(* ===== verification/DateCounter.v ===== *)
(** * Daily traffic counters: [pkg/util/metric/date_counter.go]

    A counter keeps the amounts of the last days, today first, and shifts them
    when it is used on a later day.  Times are nanoseconds; the midnight before
    a time is given by the zone of the clock. *)
From S2P Require Import Prelude.

Module DateCounter.

Definition dayNs : Z := 24 * 3600 * 1000000000.

(** Addition of [int64]. *)
Definition wrap64 (z : Z) : Z := (z + 2 ^ 63) mod 2 ^ 64 - 2 ^ 63.

Record StandardDateCounter := mkCounter { reserveDays : nat; counts : list Z; lastUpdateDate : Z }.

Section counter.
(** [startOfDay]: midnight in the location of the clock. *)
Variable startOfDay : Z → Z.

Definition newStandardDateCounter (reserve : nat) (now : Z) : StandardDateCounter :=
  mkCounter reserve (replicate reserve 0) (startOfDay now).

Definition NewDateCounter (reserve : Z) (now : Z) : StandardDateCounter :=
  newStandardDateCounter (if reserve <=? 0 then 1%nat else Z.to_nat reserve) now.

Definition rotate (now : Z) (c : StandardDateCounter) : StandardDateCounter :=
  let now := startOfDay now in
  let days := Z.quot (now - lastUpdateDate c) dayNs in
  if days <=? 0 then c
  else if Z.of_nat (reserveDays c) <=? days
  then mkCounter (reserveDays c) (replicate (reserveDays c) 0) now
  else mkCounter (reserveDays c)
         (replicate (Z.to_nat days) 0 ++ take (reserveDays c - Z.to_nat days) (counts c)) now.

Definition addToday (count : Z) (c : StandardDateCounter) : StandardDateCounter :=
  mkCounter (reserveDays c)
    (match counts c with x :: l => wrap64 (x + count) :: l | [] => [] end) (lastUpdateDate c).

Definition Inc (now count : Z) (c : StandardDateCounter) : StandardDateCounter := addToday count (rotate now c).
Definition Dec (now count : Z) (c : StandardDateCounter) : StandardDateCounter := addToday (- count) (rotate now c).

Definition TodayCount (now : Z) (c : StandardDateCounter) : option Z * StandardDateCounter :=
  let c := rotate now c in (counts c !! 0%nat, c).

Definition GetLastDaysCount (now : Z) (lastdays : nat) (c : StandardDateCounter)
    : list Z * StandardDateCounter :=
  let c := rotate now c in (take (Nat.min lastdays (reserveDays c)) (counts c), c).

Definition Snapshot (now : Z) (c : StandardDateCounter) : StandardDateCounter :=
  let tmp := newStandardDateCounter (reserveDays c) now in
  mkCounter (reserveDays tmp) (counts c) (lastUpdateDate tmp).

Definition Clear (c : StandardDateCounter) : StandardDateCounter :=
  mkCounter (reserveDays c) (replicate (length (counts c)) 0) (lastUpdateDate c).

End counter.

(** ** The counter refines a ledger of amounts per day *)

Section ledger.
(** A zone with a fixed offset to UTC. *)
Variable off : Z.

Definition dayOf (t : Z) : Z := (t + off) / dayNs.
Definition midnight (t : Z) : Z := dayOf t * dayNs - off.

Inductive op := OInc (now count : Z) | ODec (now count : Z) | ORead (now : Z).

Definition opTime (o : op) : Z := match o with OInc t _ | ODec t _ | ORead t => t end.

Definition apply (c : StandardDateCounter) (o : op) : StandardDateCounter :=
  match o with
  | OInc now n => Inc midnight now n c
  | ODec now n => Dec midnight now n c
  | ORead now => (TodayCount midnight now c).2
  end.

(** What was counted on day [d]. *)
Definition amount (d : Z) (o : op) : Z :=
  match o with
  | OInc now n => if dayOf now =? d then n else 0
  | ODec now n => if dayOf now =? d then - n else 0
  | ORead _ => 0
  end.
Definition ledger (ops : list op) (d : Z) : Z := foldl (λ acc o, acc + amount d o) 0 ops.

(** Operations at times that never go back, the first one at [t] or later. *)
Fixpoint ordered (t : Z) (ops : list op) : Prop :=
  match ops with [] => True | o :: ops => t ≤ opTime o ∧ ordered (opTime o) ops end.

Definition lastTime (t : Z) (ops : list op) : Z := foldl (λ _ o, opTime o) t ops.

(** The counter at day [L] holds the ledger of the days before. *)
Definition holds (c : StandardDateCounter) (L : Z) (led : Z → Z) : Prop :=
  lastUpdateDate c = L * dayNs - off ∧ length (counts c) = reserveDays c ∧
  (∀ i, (i < reserveDays c)%nat → counts c !! i = Some (wrap64 (led (L - Z.of_nat i)))) ∧
  (∀ d, L < d → led d = 0).

Lemma wrap64_0 : wrap64 0 = 0.
Proof. done. Qed.

Lemma wrap64_add x y : wrap64 (wrap64 x + y) = wrap64 (x + y).
Proof.
  unfold wrap64. f_equal. replace ((x + 2 ^ 63) mod 2 ^ 64 - 2 ^ 63 + y + 2 ^ 63) with ((x + 2 ^ 63) mod 2 ^ 64 + y) by lia.
  rewrite Zplus_mod_idemp_l. f_equal. lia.
Qed.

Lemma holds_rotate c L led now :
  holds c L led → L ≤ dayOf now → holds (rotate midnight now c) (dayOf now) led.
Proof.
  intros (Hl & Hlen & Hc & Hz) Hle. unfold rotate, midnight. rewrite Hl.
  replace (dayOf now * dayNs - off - (L * dayNs - off)) with ((dayOf now - L) * dayNs) by lia.
  rewrite Z.quot_mul by done. set (days := dayOf now - L).
  destruct (Z.leb_spec days 0).
  { assert (dayOf now = L) as -> by lia. done. }
  destruct (Z.leb_spec (Z.of_nat (reserveDays c)) days).
  - split_and!; simpl; [done|by rewrite length_replicate| |intros; apply Hz; lia].
    intros i Hi. rewrite lookup_replicate_2 by done. rewrite Hz by lia. done.
  - split_and!; simpl; [done| | |intros; apply Hz; lia].
    { rewrite length_app, length_replicate, length_take. lia. }
    intros i Hi. destruct (decide (i < Z.to_nat days)%nat).
    + rewrite lookup_app_l, lookup_replicate_2 by (rewrite ?length_replicate; done). rewrite Hz by lia. done.
    + rewrite lookup_app_r, length_replicate by (rewrite length_replicate; lia).
      rewrite lookup_take_lt by lia. rewrite Hc by lia. do 3 f_equal. lia.
Qed.

Lemma holds_add c L led n :
  holds c L led → holds (addToday n c) L (λ d, led d + (if L =? d then n else 0)).
Proof.
  intros (Hl & Hlen & Hc & Hz). unfold addToday. destruct (counts c) as [|x l] eqn:E.
  { split_and!; simpl; [done|by rewrite <- Hlen| |]; [intros i; simpl in *; lia|].
    intros d Hd. rewrite Hz by done. destruct (Z.eqb_spec L d); lia. }
  split_and!; simpl in *; [done|done| |].
  - intros [|i] Hi; simpl.
    + specialize (Hc 0%nat Hi). simpl in Hc. injection Hc as ->. rewrite Z.sub_0_r, Z.eqb_refl. by rewrite wrap64_add.
    + pose proof (Hc (S i) Hi) as E2. simpl in E2. rewrite E2. destruct (Z.eqb_spec L (L - Z.of_nat (S i))); [lia|]. by rewrite Z.add_0_r.
  - intros d Hd. rewrite Hz by done. destruct (Z.eqb_spec L d); lia.
Qed.

Lemma holds_ext c L led led' : (∀ d, led d = led' d) → holds c L led → holds c L led'.
Proof. intros E (? & ? & Hc & Hz). split_and!; try done; [intros; rewrite <- E; auto|intros; rewrite <- E; auto]. Qed.

Lemma dayOf_mono t t' : t ≤ t' → dayOf t ≤ dayOf t'.
Proof. intros. apply Z.div_le_mono; unfold dayNs; lia. Qed.

Lemma holds_apply c L led o :
  holds c L led → L ≤ dayOf (opTime o) → holds (apply c o) (dayOf (opTime o)) (λ d, led d + amount d o).
Proof.
  intros Hc Hle. destruct o as [now n|now n|now]; simpl in *; unfold Inc, Dec.
  - by apply holds_add, (holds_rotate c L).
  - by apply holds_add, (holds_rotate c L).
  - eapply holds_ext, (holds_rotate c L); [|done|done]. intros; lia.
Qed.

Lemma holds_new reserve now : (0 < reserve)%nat → holds (newStandardDateCounter midnight reserve now) (dayOf now) (λ _, 0).
Proof.
  intros. split_and!; simpl; [done|by rewrite length_replicate| |done]. intros i Hi. by rewrite lookup_replicate_2.
Qed.

Lemma holds_ops ops : ∀ c t led,
  holds c (dayOf t) led → ordered t ops →
  holds (foldl apply c ops) (dayOf (lastTime t ops)) (λ d, foldl (λ acc o, acc + amount d o) (led d) ops).
Proof.
  induction ops as [|o ops IH]; intros c t led Hc Ho; simpl; [done|]. destruct Ho as [Hle Ho].
  apply (IH _ (opTime o) (λ d, led d + amount d o)); [|done].
  apply (holds_apply c (dayOf t)); [done|by apply dayOf_mono].
Qed.

Lemma lastDays_ledger reserve t ops now lastdays :
  0 < reserve → ordered t ops → lastTime t ops ≤ now →
  (GetLastDaysCount midnight now lastdays (foldl apply (NewDateCounter midnight reserve t) ops)).1 =
  (λ i, wrap64 (ledger ops (dayOf now - Z.of_nat i))) <$> seq 0 (Nat.min lastdays (Z.to_nat reserve)).
Proof.
  intros Hr Ho Hn. unfold NewDateCounter. destruct (Z.leb_spec reserve 0); [lia|].
  pose proof (holds_ops ops _ t _ (holds_new (Z.to_nat reserve) t ltac:(lia)) Ho) as Hc.
  eapply (holds_rotate _ _ _ now) in Hc; [|by apply dayOf_mono].
  assert (Hres : ∀ c o, reserveDays (apply c o) = reserveDays c).
  { intros c []; simpl; unfold Inc, Dec, rotate; simpl; by repeat case_match. }
  assert (Hres' : reserveDays (rotate midnight now (foldl apply (newStandardDateCounter midnight (Z.to_nat reserve) t) ops)) = Z.to_nat reserve).
  { assert (∀ c, reserveDays (rotate midnight now c) = reserveDays c) as -> by (intros; unfold rotate; by repeat case_match).
    generalize (newStandardDateCounter midnight (Z.to_nat reserve) t) (eq_refl : reserveDays (newStandardDateCounter midnight (Z.to_nat reserve) t) = Z.to_nat reserve).
    clear -Hres. induction ops as [|o ops IH]; intros c Hc; simpl; [done|]. apply IH. by rewrite Hres. }
  unfold GetLastDaysCount. cbn [fst]. rewrite Hres'. destruct Hc as (_ & Hlen & Hcs & _). rewrite Hres' in Hlen, Hcs.
  apply list_eq. intros i. rewrite list_lookup_fmap. destruct (decide (i < lastdays `min` Z.to_nat reserve)%nat) as [Hi|Hi].
  - rewrite lookup_take_lt, lookup_seq_lt, Hcs by lia. done.
  - rewrite !lookup_ge_None_2; [done|rewrite length_seq; lia|rewrite length_take; lia].
Qed.

(** in a zone with a fixed offset, after any increments, decrements and
    reads at times that do not go back, the counts of the last days are the
    amounts counted on each of them, today first, in 64-bit arithmetic. *)
Theorem date_counter_ledger reserve t ops now lastdays :
  0 < reserve → ordered t ops → lastTime t ops ≤ now →
  (GetLastDaysCount midnight now lastdays (foldl apply (NewDateCounter midnight reserve t) ops)).1 =
  (λ i, wrap64 (ledger ops (dayOf now - Z.of_nat i))) <$> seq 0 (Nat.min lastdays (Z.to_nat reserve)).
Proof. apply lastDays_ledger. Qed.

End ledger.

(** A snapshot taken on a later day than the last use of the counter reports
    the amount of the old day as today's. *)
Example snapshot_shifts_history :
  let c := Inc (midnight 0) 0 5 (NewDateCounter (midnight 0) 7 0) in
  (TodayCount (midnight 0) dayNs c).1 = Some 0 ∧
  (TodayCount (midnight 0) dayNs (Snapshot (midnight 0) dayNs c)).1 = Some 5.
Proof. vm_compute. split; reflexivity. Qed.

(** On a day of 23 hours the counter is not shifted at midnight: what is
    counted on the next day is added to the amount of the short day. *)
Example short_day_not_shifted :
  let hour := dayNs / 24 in
  let zone t := if t <? 23 * hour then 0 else 23 * hour in
  let c := Inc zone (23 * hour) 1 (Inc zone 0 5 (NewDateCounter zone 7 0)) in
  (TodayCount zone (23 * hour) c).1 = Some 6.
Proof. vm_compute. reflexivity. Qed.

Lemma date_counter_ledger_witness :
  (GetLastDaysCount (midnight 0) dayNs 2 (foldl (apply 0) (NewDateCounter (midnight 0) 7 0)
     [OInc 0 5; OInc 1 2; OInc dayNs 3])).1 = [3; 7].
Proof.
  rewrite (date_counter_ledger 0 7 0 [OInc 0 5; OInc 1 2; OInc dayNs 3] dayNs 2); [reflexivity|lia| |].
  - vm_compute. repeat split; discriminate.
  - vm_compute. discriminate.
Defined.

End DateCounter.
(* ===== verification/Binding.v ===== *)
(** * Binding of hole punching peers: [pkg/xtcpbinding]

    The server issues one manifest per rendezvous: both controls, both nonces
    and both keys under one session id.  This file models the wire format of the
    manifest, the proofs derived from it and the checks of the peer certificate
    ([binding.go], [peer.go]).  SHA-256, HMAC and the X.509 library are parameters;
    nothing is assumed of the hashes but the length of a digest, and only where it
    is used. *)
From S2P Require Import Prelude Bytes UdpBinary.

Module Binding.

Inductive error := ErrBinding | ErrParse | ErrHostname | ErrSignature | ErrChain | ErrShortRead | ErrStream.
#[global] Instance error_eq_dec : EqDecision error.
Proof. solve_decision. Defined.

Definition ALPN : string := "esp-frp-xtcp/1".
Definition Provider : byte := x01.
Definition Visitor : byte := x02.
Definition ProofBytes : nat := 69.

(** A [[32]byte] field is a list; [shaped] says its length is 32. *)
Record Manifest := mkManifest {
  ProxyName : bytes;
  SID : bytes; ProviderControl : bytes; VisitorControl : bytes;
  ProviderNonce : bytes; VisitorNonce : bytes; ProviderSPKI : bytes; VisitorSPKI : bytes;
  IssuedAt : Z; ExpiresAt : Z }.

Definition Nonzero (b : bytes) : bool := existsb (λ v, negb (Zb v =? 0)) b.

(** [copy(out[:], b)] into a zeroed [[32]byte]. *)
Definition array32 (b : bytes) : bytes := copyAt (replicate 32 x00) 0 b.

Definition ID (b : bytes) : res error bytes :=
  if negb (length b =? 32)%nat || negb (Nonzero b) then Err ErrBinding else Ok (array32 b).

Definition fields (m : Manifest) : list bytes :=
  [SID m; ProviderControl m; VisitorControl m; ProviderNonce m; VisitorNonce m; ProviderSPKI m; VisitorSPKI m].

Definition magic : bytes := ofString "EFRPXTC1".

Fixpoint appendFields (out : bytes) (fs : list bytes) : res error bytes :=
  match fs with
  | [] => Ok out
  | f :: fs' => if negb (Nonzero f) then Err ErrBinding else appendFields (out ++ f) fs'
  end.

Definition lenZ (b : bytes) : Z := Z.of_nat (length b).

Definition controlChar (v : byte) : bool := (Zb v <? 32) || (Zb v =? 127).
(* ===== verification/Rendezvous.v ===== *)
(** * Rendezvous of hole punching peers: [pkg/nathole/controller.go]

    The controller keeps the authenticated controls, the proxies waiting for
    visitors and the open sessions.  A visitor's handler runs as a goroutine: it
    is let in under the lock, waits for the provider, decides, answers both sides
    and removes its session under the lock.  Handlers, proxies and controls come and go
    in between; this file models the locked sections as functions, the goroutines as
    threads of a step relation, and objects shared by pointer as heaps. *)
From S2P Require Import Prelude Bytes Chars Nathole UdpBinary Binding.

Module Rendezvous.
Import Nathole.

(** The library functions the controller calls: hashes, X.509 and the texts of
    library errors. *)
Class Lib := {
  Sum256 : bytes → bytes;
  hmacSum : bytes → bytes → bytes;
  md5hex : chars → string;
  ParseCertificate : bytes → option Binding.Certificate;
  UnmarshalNames : bytes → option (list Binding.RawValue * bytes);
  VerifyHostname : Binding.Certificate → bytes → bool;
  CheckSignature : Binding.Certificate → bool;
  VerifyChain : Binding.Certificate → Binding.ExtKeyUsage → bytes → bool;
  certError : Binding.error → string;
  natError : Nathole.error → string }.

Definition ValidateCertificate `{Lib} :=
  Binding.ValidateCertificate Sum256 ParseCertificate UnmarshalNames VerifyHostname CheckSignature VerifyChain.

Definition errText `{Lib} (e : Binding.error) : string :=
  match e with Binding.ErrBinding => "XTCP candidate binding rejected" | _ => certError e end.

(** ** Messages *)
Record NatHoleVisitor := mkVisitorMsg {
  vControlID : bytes; vNonce : bytes; vSPKISHA256 : bytes; vCertificate : bytes; vSignalProof : bytes;
  vTransactionID : string; vProxyName : string; vPreCheck : bool; vProtocol : string; vTimestamp : Z;
  vMappedAddrs : list chars; vAssistedAddrs : list chars }.

Record NatHoleClient := mkClientMsg {
  cControlID : bytes; cNonce : bytes; cSPKISHA256 : bytes; cCertificate : bytes; cSignalProof : bytes;
  cTimestamp : Z; cTransactionID : string; cProxyName : string; cSid : string;
  cMappedAddrs : list chars; cAssistedAddrs : list chars }.

Record NatHoleReport := mkReport { rSid : string; rSuccess : bool }.

Record PortsRange := mkPortsRange { From : Z; To : Z }.

Record NatHoleDetectBehavior := mkDetect {
  Role : Nathole.Role; Mode : Z; TTL : Z; SendDelayMs : Z; ReadTimeoutMs : Z;
  CandidatePorts : list PortsRange; SendRandomPorts : Z; ListenRandomPorts : Z }.

Record NatHoleResp := mkResp {
  BindingManifest : bytes; PeerCertificate : bytes; TransactionID : string; Sid : string; Protocol : string;
  CandidateAddrs : list chars; AssistedAddrs : list chars; DetectBehavior : NatHoleDetectBehavior; Error : string }.

Definition noBehavior : NatHoleDetectBehavior := mkDetect NoRole 0 0 0 0 [] 0 0.

Definition GenNatHoleResponse (transactionID : string) (sid : option string) (errInfo : string) : NatHoleResp :=
  mkResp [] [] transactionID (default EmptyString sid) EmptyString [] [] noBehavior errInfo.

(** ** Decisions on a session *)

(** [slices.Compact]: the elements kept, and the array afterwards, whose tail is
    cleared. *)
Fixpoint compact (l : list chars) : list chars :=
  match l with
  | x :: (y :: _) as t => if decide (x = y) then compact t else x :: compact t
  | _ => l
  end.
Definition compacted (l : list chars) : list chars :=
  compact l ++ replicate (length l - length (compact l)) [].

Definition getRangePorts (addrs : list chars) (difference maxNumber : Z) : list PortsRange :=
  if maxNumber <=? 0 then []
  else match last addrs with
  | None => []
  | Some addr =>
      match SplitHostPort addr with
      | Err _ => []
      | Ok (_, portStr) =>
          match Atoi portStr with
          | None => []
          | Some port =>
              [mkPortsRange
                 (Z.max (Z.max (int64 (int64 (port - difference) - 5)) (int64 (port - maxNumber))) 1)
                 (Z.min (Z.min (int64 (int64 (port + difference) + 5)) (int64 (port + maxNumber))) 65535)]
          end
      end
  end.

(** The candidate addresses are compacted in place before the port range is taken
    from the last of them. *)
Definition newNatHoleResponse (transactionID sid protocol : string) (mode : Z) (candidateAddrs assistedAddrs : list chars)
  (behavior : RecommandBehavior) (readTimeoutMs portsDifference : Z) : NatHoleResp :=
  let compactCandidateAddrs := compact candidateAddrs in
  let candidateAddrs := compacted candidateAddrs in
  let compactAssistedAddrs := compact assistedAddrs in
  mkResp [] [] transactionID sid protocol compactCandidateAddrs compactAssistedAddrs
    (mkDetect (Nathole.role behavior) mode (Nathole.TTL behavior) (Nathole.SendDelayMs behavior) readTimeoutMs
       (getRangePorts candidateAddrs portsDifference (PortsRangeNumber behavior))
       (PortsRandomNumber behavior) (Nathole.ListenRandomPorts behavior))
    EmptyString.

Fixpoint parseIPs (addrs : list chars) : list chars :=
  match addrs with
  | [] => []
  | addr :: addrs' =>
      match SplitHostPort addr with
      | Ok (ip, _) => ip :: parseIPs addrs'
      | Err _ => parseIPs addrs'
      end
  end.

Definition natTypeName (t : NatType) : chars :=
  ofStr match t with EasyNAT => "EasyNAT" | HardNAT => "HardNAT" end.
Definition behaviorName (b : Behavior) : chars :=
  ofStr match b with
        | BehaviorNoChange => "BehaviorNoChange" | BehaviorIPChanged => "BehaviorIPChanged"
        | BehaviorPortChanged => "BehaviorPortChanged" | BehaviorBothChanged => "BehaviorBothChanged"
        end.
Definition FormatBool (b : bool) : chars := ofStr (if b then "true" else "false").

(** What one side contributes to the digest of the analysis key. *)
Definition keyPart (addrs : list chars) (f : NatFeature) : chars :=
  default [] (head (compact (parseIPs addrs))) ++ natTypeName (natType f) ++ behaviorName (behavior f)
    ++ FormatBool (RegularPortsChange f).

(** ** State *)

Record ClientCfg := mkClientCfg {
  name : string; sk : string; allowUsers : list string; ownerControl : bytes; closed : bool }.

Record Session := mkSession {
  sid : string; analysisKey : string; recommandMode : Z; recommandIndex : nat;
  visitorMsg : NatHoleVisitor; visitorTransporter : nat; vResp : option NatHoleResp;
  clientMsg : option NatHoleClient; clientTransporter : nat; cResp : option NatHoleResp;
  notify : bool; visitorControl : bytes; providerControl : bytes; done : bool }.

(** Configurations and sessions live in heaps; the tables hold pointers.
    [panicked] records the close of a closed channel, [sent] the responses with
    the transporter they were sent to. *)
Record Controller := mkController {
  controls : gset bytes; clientCfgs : gmap string nat; sessions : gmap string nat; analyzer : Analyzer;
  cfgHeap : list ClientCfg; sessHeap : list Session; panicked : bool; sent : list (nat * NatHoleResp) }.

· · · · ·

■ Problem to solve
Return each line of the material above that holds the string "Fixpoint".

■ Answer space
Fixpoint ordered (t : Z) (ops : list op) : Prop :=
Fixpoint appendFields (out : bytes) (fs : list bytes) : res error bytes :=
Fixpoint compact (l : list chars) : list chars :=
Fixpoint parseIPs (addrs : list chars) : list chars :=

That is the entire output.